Table 5. Gender invariance analysis of Malaysian version of CFC scale.

Discussion

The aim of this study was to validate the CFC scale in the Malaysian context among young adults. The EFA results showed a 10-item bi-dimensional construct, while the CFA results confirmed the two-factor version of the CFC scale, which showed a goodness-of-fit. As a result, the final version of the Malaysian CFC scale showed good internal consistency and construct reliability and validity. The findings of the study supported the factorial validity of the two-factor model of the CFC scale that have conducted in Portugal (Echeverría et al., 2015), Italy (Hevey et al., 2010; Nigro et al., 2016), and Netherlands (Joireman et al., 2012).

The results of the study revealed that the Malaysian version of the CFC scale consists of ten items compared with the 12-item structure of the original CFC scale. Item 2 and item 5 were removed due to weak loadings of less than 0.5. These findings were in line with Vilar et al. (2020)’s study on university students from Brazil and New Zealand. Similarly, item 5 (my convenience is a big factor in the decisions I make or the action I take) in which exhibited poor factor loading has been found in a study conducted in the Spanish and Portuguese context (Vásquez et al., 2013; Echeverría et al., 2015). The possible explanation can be that a mixture of decision-making and action-taking activities in the same item confuses participants (Vilar et al., 2020). Also, item 2 was dropped in a study conducted among Dutch people (Rappange et al., 2009). According to Vilar et al. (2020), item 2 (often I engage in a particular behavior in order to achieve outcomes that may not result for many years) implicitly indicates the length of time and cause complexity in understanding.

The findings of the current study indicated that the initial two-factor measurement model did not achieve a good model fit. Therefore, further investigation was carried out to find out possible misspecifications and significantly correlated measurement errors that can be suggested as a plausible reason for inappropriate initial model fit. The findings revealed that three pairs of items error were covaried (item 3 and item 4, item 9 and item 10, and item 10 and item 11). Non-random measurement errors may correlate with the assessment method of the self-administered questionnaires that results in some common response biases related to the self-reporting method (Brown, 2015). Correlated measurement error, therefore, can be used as a scale reduction technique to finalize and formulate the final version of the scale’s structure (Floyd and Widaman, 1995).

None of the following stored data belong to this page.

(* ===== verification/ScheduleAccess.v ===== *)
(** * Systems run without borrow errors

    A system takes a guard on each of its parameters, calls its function and
    drops the guards.  What that does is described here without guards: fetch
    the values, call, store the values that were accessed to write. *)

From S2P Require Import Prelude Schedule.
From stdpp Require Import strings.

Open Scope Z_scope.

Section access.
Context {V F E : Type}.
Implicit Types (res : Resources V) (e : Entry V) (a : Access).

(** What holds between two steps of a plan: one entry for a type, no guard. *)
Definition settled res : Prop := NoDup (map e_id res) /\ Forall (fun e => e_cell e = Free) res.

Definition entry_of res (id : Z) : option (Entry V) := List.find (fun e => e_id e =? id) res.

(** The value an access sees; a value that is only observed cannot be written. *)
Definition fetch res a : option V :=
  e ← entry_of res (a_id a); if a_write a then any_mut (e_value e) else Some (any_of (e_value e)).

Definition store_one a (v : V) res : Resources V :=
  if a_write a then
    map (fun e => if e_id e =? a_id a then mkEntry (e_id e) (with_value (e_value e) v) (e_cell e) else e) res
  else res.

Fixpoint store (access : list Access) (vs : list V) res : Resources V :=
  match access, vs with
  | a :: access, v :: vs => store_one a v (store access vs res)
  | _, _ => res
  end.

(** The guards a list of accesses holds on the type [id]. *)
Definition guards (held : list Access) (id : Z) : Guard :=
  if any (fun a => (a_id a =? id) && a_write a) held then Unique
  else match length (retain (fun a => a_id a =? id) held) with O => Free | S n => Shared (S n) end.

Definition hold (held : list Access) res : Resources V :=
  map (fun e => mkEntry (e_id e) (e_value e) (guards held (e_id e))) res.

(** ** Entries and slots *)

(** The slot [i] is where the type [id] is. *)
Definition slot_of res (id i : Z) : Prop := exists e, entry_at res i = Some e /\ e_id e = id.

Lemma entry_at_Some res i e : entry_at res i = Some e <-> 0 <= i /\ res !! Z.to_nat i = Some e.
Proof.
  unfold entry_at, nth_z, len. case_match eqn:H; split; intros Hi; try done; [split; [lia|done]|tauto|].
  destruct Hi as [? Hi]. pose proof (lookup_lt_Some _ _ _ Hi). lia.
Qed.

Lemma ids_inj res i j e e' :
  NoDup (map e_id res) -> res !! i = Some e -> res !! j = Some e' -> e_id e = e_id e' -> i = j.
Proof.
  intros Hn Hi Hj He. eapply NoDup_lookup; [exact Hn| |].
  - rewrite list_lookup_fmap, Hi. simpl. done.
  - rewrite list_lookup_fmap, Hj, He. done.
Qed.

The high level of CR, Cronbach’s alpha, McDonald’s omega, and the correlation between the items demonstrated that the revised two-factor structural of the scale had good internal consistency and reliability. The current findings were in accordance with the previous studies that indicated the same results across different contexts (Echeverría et al., 2015; Murphy et al., 2020; Vilar et al., 2020). A longitudinal study (from 1996 to 2006) with a sample of Dutch-speaking population in Netherlands demonstrated that the CFC scale was internally very consistent over time. Considering the aforementioned result, the researchers suggested that the kind of sample recruited in the study might be a better indicator of the CFC scale consistency than the measure itself (Toepoel, 2010).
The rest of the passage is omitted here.